Paris

Bernard Bazile

Centre Pompidou

In “IT’S OK TO SAY NO!” Bernard Bazile’s position was one of negation colored by paranoia, one meant to place the spectator simultaneously in a state of liberation and uneasy withdrawal. The title and imagery in the show were borrowed from an American manual designed to prevent children from being sexually abused (pictures on carpeting represented the perversity of adult stratagems). Bazile made an effort to place the viewer in a similar atmosphere of insecurity, of diffused stress, finally more familiar than disturbing or provocative. The flashing neon signs, placed outside the museum, evoked sensory experience: the carrot-shaped sign of the cigarette shop (smell); the glasses of the optician (sight); the red-and-yellow sign of the arab restaurant (taste); the key of the locksmith (touch), and the green cross of the pharmacy, which, in its “stressed and joyous rhythm,” was meant to infuse the entire show with a sense of emergency and discomfort.

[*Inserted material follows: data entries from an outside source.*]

Lemma walk_alloc_wp s l pgdir va : kmem_rep kend s l → pt_ok (km_mem s) pgdir l →
  wp (walkpgdir pgdir va true) s (λ r s',
    (r = 0 ∧ l = [] ∧ s' = s ∧ (tables (km_mem s) pgdir < 1024)%nat) ∨
    (∃ l', pt_step s s' pgdir l l' ∧ r = table (km_mem s') pgdir (PDX va) + 4 * PTX va ∧ r ≠ 0 ∧
      has_table (km_mem s') pgdir (PDX va) = true ∧
      (∀ va', pte (km_mem s') pgdir va' = pte (km_mem s) pgdir va'))).
Proof.
  intros Hr Hok. unfold walkpgdir. rewrite wp_bind. unfold load. rewrite wp_gets.
  fold (pde (km_mem s) pgdir (PDX va)). fold (has_table (km_mem s) pgdir (PDX va)).
  pose proof (PDX_range va) as Hi. pose proof (PTX_range va).
  destruct (has_table (km_mem s) pgdir (PDX va)) eqn:Et.
  { rewrite wp_ret. right. exists l. fold (table (km_mem s) pgdir (PDX va)).
    destruct (pk_table _ _ _ Hok _ Hi Et) as (Hta & _). pose proof (page_pos kend Hend _ Hta).
    split_and!; try done; [by apply pt_step_refl|lia]. }
  simpl. rewrite wp_bind. wpa (kalloc_wp kend Hend s l Hr). intros r s'. destruct l as [|v l].
  { intros [-> ->]. simpl. rewrite wp_ret. left. split_and!; try done.
    apply (filter_missing _ (PDX va)); [done|]. apply elem_of_seqZ. lia. }
  intros (-> & Hr' & Em). pose proof (kr_pages _ _ _ Hr) as [Hv _]%Forall_cons.
  pose proof (kr_nodup _ _ _ Hr) as [Hvl _]%NoDup_cons. pose proof (page_pos kend Hend v Hv) as (Hv0 & _).
  rewrite (proj2 (Z.eqb_neq v 0)) by lia. unfold memset, store.
  rewrite wp_bind, wp_modify, wp_bind, wp_modify, wp_ret. right. exists l.
  destruct (pt_new_table (km_mem s) pgdir (PDX va) v l Hok Hv Hvl Hi Et) as (Hok' & Ht' & Hv' & Hp' & Hm' & Hz').
  unfold set_mem; simpl. rewrite Em. set (m' := store32 _ _ _) in *.
  assert (pt_page (km_mem s) pgdir pgdir) as Hpd by by left.
  split_and!; try done; [|by rewrite Hv'|lia|by apply (pte_new_table (km_mem s) pgdir (PDX va) v l)].
  constructor; simpl; try done.
  - destruct Hr' as [Hc ? ?]. constructor; try done. simpl. eapply page_chain_ext; [|exact Hc].
    rewrite Em. intros w x Hw Hx. assert (in_page w x) as Hin by (unfold in_page, PGSIZE; lia).
    pose proof (kr_pages _ _ _ Hr) as [_ Hpl]%Forall_cons. rewrite Forall_forall in Hpl.
    destruct (pk_dir _ _ _ Hok) as [Hd Hdl].
    apply Hm'; eapply page_apart; try exact Hin; try apply Hv; try apply Hd; try apply (Hpl w Hw).
    + by intros ->.
    + intros ->. apply Hdl. by right.
  - by exists [v].
  - intros x Hl Hp. apply Hm'; [apply Hl; by left|by apply Hp].
  - intros w [->|(j & Hj & Hpj & ->)]; [by left; left|]. destruct (decide (j = PDX va)) as [->|Hne].
    + right. rewrite Hv'. split; [by left|done].
    + left. right. exists j. unfold has_table, table in *. rewrite Hp' in * by done. done.
  - intros w [->|(j & Hj & Hpj & ->)]; [by left|]. right. exists j. split; [done|].
    assert (j ≠ PDX va) by (intros ->; congruence). unfold has_table, table in *. rewrite Hp' by done. done.
  - rewrite (tables_add (km_mem s) m' pgdir (PDX va)) by done. lia.
Qed.

Lemma same_page a va : a mod PGSIZE = 0 → 0 ≤ a < 2 ^ 32 → 0 ≤ va < 2 ^ 32 →
  (PDX va =? PDX a) && (PTX va =? PTX a) = (a <=? va) && (va <? a + PGSIZE).
Proof.
  intros Ha Hr Hr'. pose proof (same_entry va a Hr' Hr) as He. unfold PGSIZE in *.
  destruct ((a <=? va) && (va <? a + 4096)) eqn:E.
  - assert (va / 4096 = a / 4096) as [E1 E2]%He by (Z.div_mod_to_equations; lia).
    by rewrite E1, E2, !Z.eqb_refl.
  - apply andb_false_iff. rewrite !Z.eqb_neq. destruct (decide (PDX va = PDX a)) as [E1|]; [right|by left].
    intros E2. assert (va / 4096 = a / 4096) as E3 by (by apply He). Z.div_mod_to_equations. lia.
Qed.

(** Storing the entry for [a] keeps everything else. *)
Lemma pt_step_store s pgdir l a v : kmem_rep kend s l → pt_ok (km_mem s) pgdir l →
  has_table (km_mem s) pgdir (PDX a) = true → 0 ≤ v < 2 ^ 32 → a mod PGSIZE = 0 → 0 ≤ a < 2 ^ 32 →
  let s' := set_mem (store32 (table (km_mem s) pgdir (PDX a) + 4 * PTX a) v) s in
  pt_step s s' pgdir l l ∧
  (∀ va, 0 ≤ va < 2 ^ 32 → pte (km_mem s') pgdir va =
    if (a <=? va) && (va <? a + PGSIZE) then v else pte (km_mem s) pgdir va).
Proof.
  intros Hr Hok Ht Hv Ha Har s'.
  destruct (pt_store (km_mem s) pgdir l a v Hok Ht Hv) as (Hok' & Hp & Hpte).
  destruct (pk_table _ _ _ Hok _ (PDX_range a) Ht) as (Hta & Htl & _). pose proof (PTX_range a).
  set (t := table (km_mem s) pgdir (PDX a)) in *.
  assert (∀ x, ¬ in_page t x → km_mem s' x = km_mem s x) as Hm.
  { intros x Hx. apply store32_out. unfold in_page, PGSIZE in Hx. lia. }
  assert (∀ i, 0 ≤ i < 1024 → pde (km_mem s') pgdir i = pde (km_mem s) pgdir i) as Hp' by done.
  split.
  - constructor; try done.
    + destruct Hr as [Hc ? Hpl]. constructor; try done. eapply page_chain_ext; [|exact Hc]. intros w x Hw Hx.
      rewrite Forall_forall in Hpl. apply Hm.
      apply (page_apart w t); [apply (Hpl w Hw)|apply Hta|by intros ->|unfold in_page, PGSIZE; lia].
    + by exists [].
    + intros x _ Hx. apply Hm, Hx. right. exists (PDX a). split; [apply PDX_range|done].
    + intros w [->|(i & Hi & Hpi & ->)]; left; [by left|right]. exists i. unfold has_table, table in *.
      rewrite Hp' in * by done. done.
    + intros w [->|(i & Hi & Hpi & ->)]; [by left|right]. exists i. unfold has_table, table in *.
      rewrite Hp' by done. done.
    + by rewrite (tables_ext (km_mem s) (km_mem s')).
  - intros va Hva. change (km_mem s') with (store32 (t + 4 * PTX a) v (km_mem s)). rewrite Hpte. by rewrite same_page.
Qed.

Lemma mappages_loop_wp n k s l pgdir a pa perm : kmem_rep kend s l → pt_ok (km_mem s) pgdir l →
  a mod PGSIZE = 0 → 0 ≤ a → a + Z.of_nat (S n) * PGSIZE ≤ 2 ^ 32 →
  pa mod PGSIZE = 0 → 0 ≤ pa → pa + Z.of_nat (S n) * PGSIZE ≤ 2 ^ 32 → 0 ≤ perm < PGSIZE → (n < k)%nat →
  (∀ i, (i ≤ n)%nat → flag (pte (km_mem s) pgdir (a + Z.of_nat i * PGSIZE)) PTE_P = false) →
  wp (mappages_loop k pgdir a (a + Z.of_nat n * PGSIZE) pa perm) s (λ r s', ∃ l' j,
    pt_step s s' pgdir l l' ∧
    ((r = 0 ∧ j = S n) ∨ (r = -1 ∧ (j ≤ n)%nat ∧ (length l + tables (km_mem s) pgdir < 1024)%nat)) ∧
    ∀ va, 0 ≤ va < 2 ^ 32 → pte (km_mem s') pgdir va =
      if (a <=? va) && (va <? a + Z.of_nat j * PGSIZE) then entry (pa + (va - a) / PGSIZE * PGSIZE) perm
      else pte (km_mem s) pgdir va).
Proof.
  revert k s l a pa. induction n as [|n IH]; intros k s l a pa Hr Hok Ha Ha0 Har Hpa Hpa0 Hpar Hperm Hk Hun.
  all: destruct k as [|k]; [lia|]; cbn [mappages_loop]; rewrite wp_bind; wpa (walk_alloc_wp s l pgdir a Hr Hok).
  all: intros r s1 [(-> & -> & -> & Hlt)|(l1 & S1 & -> & Hr0 & Ht1 & Hpte1)].
  1,3: simpl; rewrite wp_ret; exists [], 0%nat; split_and!; [by apply pt_step_refl|right; split_and!; [done|lia|done]|];
    intros va Hva; by replace ((a <=? va) && (va <? a + Z.of_nat 0 * PGSIZE)) with false by lia.
  all: rewrite (proj2 (Z.eqb_neq _ 0) Hr0); unfold load; rewrite wp_bind, wp_gets.
  all: specialize (Hun 0%nat ltac:(lia)) as Hun0; rewrite Z.add_0_r in Hun0.
  all: assert (load32 (km_mem s1) (table (km_mem s1) pgdir (PDX a) + 4 * PTX a) = pte (km_mem s1) pgdir a) as ->
    by (unfold pte; by rewrite Ht1); rewrite Hpte1, Hun0; unfold store; rewrite wp_bind, wp_modify; fold (entry pa perm).
  all: unfold PGSIZE in Har, Hpar.
  all: destruct (pt_step_store s1 pgdir l1 a (entry pa perm)) as [S2 Hpte2];
    [apply S1|apply S1|done|apply entry_range; (done || lia)|done|lia|];
    set (s2 := set_mem _ s1) in *; pose proof (pt_step_trans _ _ _ _ _ _ _ Hr S1 S2) as S12.
  - rewrite Z.add_0_r, Z.eqb_refl, wp_ret. exists l1, 1%nat. split_and!; [done|by left|].
    intros va Hva. rewrite Hpte2, Hpte1 by done. replace (Z.of_nat 1 * PGSIZE) with PGSIZE by lia.
    destruct ((a <=? va) && (va <? a + PGSIZE)) eqn:E; [|done]. rewrite Z.div_small by lia. f_equal. lia.
  - rewrite (proj2 (Z.eqb_neq a _)) by (unfold PGSIZE; lia).
    rewrite (u32_small (a + PGSIZE)), (u32_small (pa + PGSIZE)) by (unfold PGSIZE; lia).
    replace (a + Z.of_nat (S n) * PGSIZE) with (a + PGSIZE + Z.of_nat n * PGSIZE) by lia.
    wpa (IH k s2 l1 (a + PGSIZE) (pa + PGSIZE)); [apply S12|apply S12|..].
    all: try (unfold PGSIZE; lia).
    { rewrite <- Ha. unfold PGSIZE. rewrite <- (Z.mod_add a 1 4096) by lia. f_equal. }
    { rewrite <- Hpa. unfold PGSIZE. rewrite <- (Z.mod_add pa 1 4096) by lia. f_equal. }
    { done. }
    { intros i Hi. rewrite Hpte2 by (unfold PGSIZE; lia).
      replace ((a <=? _) && (_ <? a + PGSIZE)) with false by (unfold PGSIZE; lia). rewrite Hpte1.
      replace (a + PGSIZE + Z.of_nat i * PGSIZE) with (a + Z.of_nat (S i) * PGSIZE) by lia. apply Hun. lia. }
    intros r s3 (l3 & j & S3 & Hj & Hpte3). exists l3, (S j). split_and!.
    + by eapply pt_step_trans.
    + pose proof (ps_count _ _ _ _ _ S12).
      destruct Hj as [[-> ->]|(-> & ? & ?)]; [by left|right]. split_and!; [done|lia|lia].
    + intros va Hva. rewrite Hpte3, Hpte2, Hpte1 by done. unfold PGSIZE.
      destruct ((a + 4096 <=? va) && (va <? a + 4096 + Z.of_nat j * 4096)) eqn:E1.
      * replace ((a <=? va) && (va <? a + Z.of_nat (S j) * 4096)) with true by lia. f_equal.
        replace (va - a) with (va - (a + 4096) + 1 * 4096) by lia. rewrite Z.div_add by lia. lia.
      * destruct ((a <=? va) && (va <? a + 4096)) eqn:E2.
        -- replace ((a <=? va) && (va <? a + Z.of_nat (S j) * 4096)) with true by lia.
           rewrite Z.div_small by lia. f_equal. lia.
        -- by replace ((a <=? va) && (va <? a + Z.of_nat (S j) * 4096)) with false by lia.
Qed.
End pt.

The most successful piece in the show was Boîte ouverte de Piero Manzoni (Opened Piero Manzoni can, 1989), which sat in the middle of a room, the back walls of which were covered with objects from that period. This “negative reiteration of Manzoni’s gesture” aimed to recapture the scent of scandal—was a natural extension of the piece itself. More sensational were the nude models on large podiums, representing Mel Ramos’ paintings, who were required to exhibit themselves everyday between 5:00 and 7:00 PM. The idea was to deprive us of the work-of-art alibi for looking at a nude woman: to confront us with the guilt of our everyday, passive voyeurism. This theme was taken up again in the video, Les Chefs d’État (The heads of state, 1993), a series of images of political figures caught off-guard, zapped incessantly at the viewer.

The last installation in the show, which was visible from the street, sadly emphasized our powerlessness. It reproduced the kiosk in the form of an orange that flourished in Paris at the beginning of the ’80s—an attempt to reinsert young unemployed people in the working world by inviting them to sell orange juice and thereby to engage thirsty, potential employers in a dialogue. Rather than asking himself about new forms of revalorizing work, the artist contented himself with heavily accenting the failure of this formula, its ridiculousness and its ambiguity (squeezing a man as one squeezes a fruit).

In regard to Bazile’s avowed ambition to mount an exhibition directly engaged with the quotidian, to offer a “field of experience, and to render visible, perceptible, and sensible the current state of uneasiness and insecurity,” the show was limited in effect to a heavy semiotic battery reflective of ’80s cynicism. The artist justifies himself by saying he is reritualizing our social relations, searching for a “communitarian cohesiveness and revalorization of exchange.” In reality, he transforms these relations into a sign of display, into a worldly code in which nothing happens except the very special effect of surprise.

Olivier Zahm

Translated from the French by Sheila Glaser.